Having enjoyably read Gilberts previous book – Eat, Pray, Love – I was thrilled to hear from a friend that she had published this new book.  I love the way this woman wrestles through issues, demons, in her life.  Her authenticity is refreshing.  The depth of research on her topic is obvious.  Thus, in this book, you will learn a lot more about Elizabeth and her family as well as about marriage.

As a pastor/counselor I would highly recommend this book to anyone either contemplating marriage or within a marriage.  There are a plethora of nasty cultural notions out there that need the light of day focused on them.

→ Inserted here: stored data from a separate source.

(* ===== verification/SysFs.v ===== *)
(** * The host the image generator acts on: file system, environment, log

    A [world] is the state a run of [generator.py] reads and changes: the
    file-system tree (a map from absolute paths, as lists of components, to
    directories, regular files and symbolic links, each with its owner and
    permission bits), the process environment [os.environ], the effective
    user and group, the umask, and the lines logged by [LOGGER.info].

    [io A] is a computation that changes the world and returns an [A] or
    raises.  The world it leaves behind is kept when it raises: Python
    exceptions do not roll back the file system, so a failed [customize]
    leaves the directives applied before the failing one in place.

    The [os] and [shutil] calls of the code are modelled after CPython and
    Linux: [os.mkdir], [os.makedirs] (with [exist_ok]), [os.chmod],
    [os.chown], [os.symlink], [os.unlink], [os.lstat], [os.path.exists],
    [os.path.isdir], [open(p, "w+").write], [shutil.copy2] and
    [shutil.rmtree].  Symbolic links are followed in the last component of a
    path (at most 40 times, Linux's limit, else [ELOOP]); every other
    component must be a directory.  [rmtree] removes a whole tree or, when a
    directory of it is not writable, nothing. *)

From S2P Require Import Prelude PyStr.

(** ** Paths *)

Abbreviation path := (list string).

Definition parent (p : path) : path := take (length p - 1) p.

Definition render_path (p : path) : string := "/" +:+ py_join "/" p.

(** Resolving [..] and [.] in a list of components. *)
Fixpoint normalize_go (acc : path) (cs : list string) : path :=
  match cs with
  | [] => acc
  | c :: cs' =>
      if String.eqb c ".." then normalize_go (parent acc) cs'
      else if String.eqb c "." || String.eqb c "" then normalize_go acc cs'
      else normalize_go (acc ++ [c]) cs'
  end.

(** Where a link at [p] with target [t] points. *)
Definition link_dest (p : path) (t : string) : path :=
  if py_startswith t "/" then normalize_go [] (py_split slash t)
  else normalize_go (parent p) (py_split slash t).

(** ** Permission bits and [stat] *)

Record stat := Stat { st_mode : Z; st_uid : Z; st_gid : Z }.

Definition S_IFDIR : Z := 16384.   (** [0o040000] *)
Definition S_IFREG : Z := 32768.   (** [0o100000] *)
Definition S_IFLNK : Z := 40960.   (** [0o120000] *)
Definition S_IMODE_MASK : Z := 4095.  (** [0o7777] *)

Inductive fnode : Type :=
| FDir (st : stat)
| FFile (st : stat) (data : string)
| FLink (st : stat) (target : string).

Definition node_stat (n : fnode) : stat :=
  match n with FDir st | FFile st _ | FLink st _ => st end.

(** What [os.lstat(p).st_mode] reports: the type bits and the permission bits. *)
Definition lstat_mode (n : fnode) : Z :=
  match n with
  | FDir st => Z.lor S_IFDIR (st_mode st)
  | FFile st _ => Z.lor S_IFREG (st_mode st)
  | FLink st _ => Z.lor S_IFLNK (st_mode st)
  end.

Record world := World {
  w_fs : gmap path fnode;
  w_environ : gmap string string;
  w_euid : Z;
  w_egid : Z;
  w_umask : Z;
  w_log : list string
}.

Definition set_fs (w : world) (m : gmap path fnode) : world :=
  World m (w_environ w) (w_euid w) (w_egid w) (w_umask w) (w_log w).

(** Write permission on a directory for the process. *)
Definition can_write (w : world) (st : stat) : bool :=
  bool_decide (w_euid w = 0%Z) ||
  (if bool_decide (w_euid w = st_uid st) then Z.testbit (st_mode st) 7
   else if bool_decide (w_egid w = st_gid st) then Z.testbit (st_mode st) 4
   else Z.testbit (st_mode st) 1).

(** ** The I/O monad *)

Definition io (A : Type) : Type := world → world * res A.

#[export] Instance io_ret : MRet io := λ _ a w, (w, Ok a).
#[export] Instance io_bind : MBind io :=
  λ _ _ k m w, match m w with
               | (w', Ok a) => k a w'
               | (w', Err e) => (w', Err e)
               end.

Definition throw {A} (e : exn) : io A := λ w, (w, Err e).

(** [try: m except: h(e)] *)
Definition io_catch {A} (m : io A) (h : exn → io A) : io A :=
  λ w, match m w with
       | (w', Ok a) => (w', Ok a)
       | (w', Err e) => h e w'
       end.

Definition get_world : io world := λ w, (w, Ok w).
Definition put_fs (m : gmap path fnode) : io unit := λ w, (set_fs w m, Ok tt).

(** [LOGGER.info(msg)] *)
Definition log_info (msg : string) : io unit :=
  λ w, (World (w_fs w) (w_environ w) (w_euid w) (w_egid w) (w_umask w) (w_log w ++ [msg]),
        Ok tt).

(** A [for] loop in [io]. *)
Fixpoint io_iter {A} (f : A → io unit) (l : list A) : io unit :=
  match l with
  | [] => mret tt
  | x :: l' => _ ← f x; io_iter f l'
  end.

(** ** Looking paths up *)

(** Linux's limit on the links followed in one lookup. *)
Definition max_symlinks : nat := 40.

(** The entry a path designates, after following links. *)
Fixpoint follow (fuel : nat) (m : gmap path fnode) (p : path) : res (path * fnode) :=
  match m !! p with
  | None => raise (OSError ENOENT (render_path p))
  | Some (FLink _ t) =>
      match fuel with
      | 0 => raise (OSError ELOOP (render_path p))
      | S f => follow f m (link_dest p t)
      end
  | Some n => Ok (p, n)
  end.

(** The path a write to [p] creates when [p] is missing or a dangling link. *)
Fixpoint create_target (fuel : nat) (m : gmap path fnode) (p : path) : path :=
  match m !! p, fuel with
  | Some (FLink _ t), S f => create_target f m (link_dest p t)
  | _, _ => p
  end.

Definition resolve (m : gmap path fnode) (p : path) : res (path * fnode) :=
  follow max_symlinks m p.

Definition exists_b (w : world) (p : path) : bool := is_ok (resolve (w_fs w) p).

Definition isdir_b (w : world) (p : path) : bool :=
  match resolve (w_fs w) p with Ok (_, FDir _) => true | _ => false end.

(** [os.path.exists(p)], [os.path.isdir(p)] *)
Definition os_path_exists (p : path) : io bool := λ w, (w, Ok (exists_b w p)).
Definition os_path_isdir (p : path) : io bool := λ w, (w, Ok (isdir_b w p)).

(** The directory a new entry [p] goes in must exist and be writable. *)
Definition check_create (w : world) (p : path) : res unit :=
  match w_fs w !! parent p with
  | Some (FDir st) => if can_write w st then Ok tt else raise (OSError EACCES (render_path p))
  | Some _ => raise (OSError ENOTDIR (render_path p))
  | None => raise (OSError ENOENT (render_path p))
  end.

Definition new_stat (w : world) (mode : Z) : stat :=
  Stat (Z.land mode (Z.lnot (w_umask w))) (w_euid w) (w_egid w).

(** ** The calls *)

(** [os.mkdir(p, mode)]: the mode is masked by the umask, and [mkdir]
    keeps only the permission and sticky bits ([0o1777]). *)
Definition os_mkdir (p : path) (mode : Z) : io unit := λ w,
  match w_fs w !! p with
  | Some _ => (w, raise (OSError EEXIST (render_path p)))
  | None =>
      match check_create w p with
      | Err e => (w, Err e)
      | Ok _ => (set_fs w (<[p := FDir (new_stat w (Z.land mode 1023))]> (w_fs w)), Ok tt)
      end
  end.

(** [os.makedirs(p, exist_ok=exist_ok)], after CPython: create the missing
    parents (a concurrent [FileExistsError] on a parent is ignored), then
    [p]; with [exist_ok] an [OSError] is ignored when [p] is a directory. *)
Fixpoint makedirs_rev (rp : list string) (exist_ok : bool) : io unit :=
  match rp with
  | [] =>
      io_catch (os_mkdir [] 511)
        (λ e, d ← os_path_isdir []; if exist_ok && d then mret tt else throw e)
  | _ :: rhead =>
      let head := reverse rhead in
      ex ← os_path_exists head;
      _ ← (if negb (bool_decide (rhead = [])) && negb ex then
             io_catch (makedirs_rev rhead exist_ok)
               (λ e, match e with OSError EEXIST _ => mret tt | _ => throw e end)
           else mret tt);
      io_catch (os_mkdir (reverse rp) 511)
        (λ e, match e with
              | OSError _ _ => d ← os_path_isdir (reverse rp);
                               if exist_ok && d then mret tt else throw e
              | _ => throw e
              end)
  end.

Definition os_makedirs (p : path) (exist_ok : bool) : io unit := makedirs_rev (reverse p) exist_ok.

Definition set_mode (mode : Z) (st : stat) : stat := Stat (Z.land mode S_IMODE_MASK) (st_uid st) (st_gid st).
Definition set_owner (uid gid : Z) (st : stat) : stat := Stat (st_mode st) uid gid.

Definition update_stat (f : stat → stat) (n : fnode) : fnode :=
  match n with
  | FDir st => FDir (f st)
  | FFile st d => FFile (f st) d
  | FLink st t => FLink (f st) t
  end.

(** [os.chmod(p, mode)]: the owner or root only. *)
Definition os_chmod (p : path) (mode : Z) : io unit := λ w,
  match resolve (w_fs w) p with
  | Err e => (w, Err e)
  | Ok (q, n) =>
      if bool_decide (w_euid w = 0%Z) || bool_decide (w_euid w = st_uid (node_stat n))
      then (set_fs w (<[q := update_stat (set_mode mode) n]> (w_fs w)), Ok tt)
      else (w, raise (OSError EPERM (render_path p)))
  end.

(** [os.chown(p, uid, gid)]: root may give anything; the owner may only
    keep the owner and set the group to its own. *)
Definition os_chown (p : path) (uid gid : Z) : io unit := λ w,
  match resolve (w_fs w) p with
  | Err e => (w, Err e)
  | Ok (q, n) =>
      let st := node_stat n in
      if bool_decide (w_euid w = 0%Z) ||
         (bool_decide (w_euid w = st_uid st) && bool_decide (uid = st_uid st) &&
          (bool_decide (gid = st_gid st) || bool_decide (gid = w_egid w)))
      then (set_fs w (<[q := update_stat (set_owner uid gid) n]> (w_fs w)), Ok tt)
      else (w, raise (OSError EPERM (render_path p)))
  end.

Elizabeth does this well.  She had to.  She had been married, divorced, didn’t want to get remarried, but would have to again – to continue in a relationship with Filipe, the man she loved.

This book wanders somewhat naturally from her real-life, personal experiences, then into brief forays into research about marriage.  Her presentation of the academics of matrimony are almost always just enough to explain her context, yet not so much as to bore the reader.  Similarly, her travels and nostalgic recollections are just enough to engage the reader, yet not so much as to create a book merely composed of the anecdotal.  I found this a creative and useful blend of the profound and the personal.

Lack of knowledge, as well as fear to duplicate a previously noxious life encounter, predictably paralyzes millions of us from moving into joy.  Elizabeth had created and existed in a box of anxiety regarding marriage.  Circumstances, though, well described in her book, compelled her to re-examine her self-imposed parameters for relationships.  Her study was self-help, cognitive-behavioral therapy at its best. She chose to admit and confront her preconceived notions about marriage with the facts.  She chose to listen to the experiences of friends and family who shared with her the truth that her fears, though legitimate, were not the whole story.

Finally, Elizabeth breaks free from her past and embraced what she had previously and adamently rejected – marriage.  Armed with a revised and healthy perspective, she chose to marry her beloved.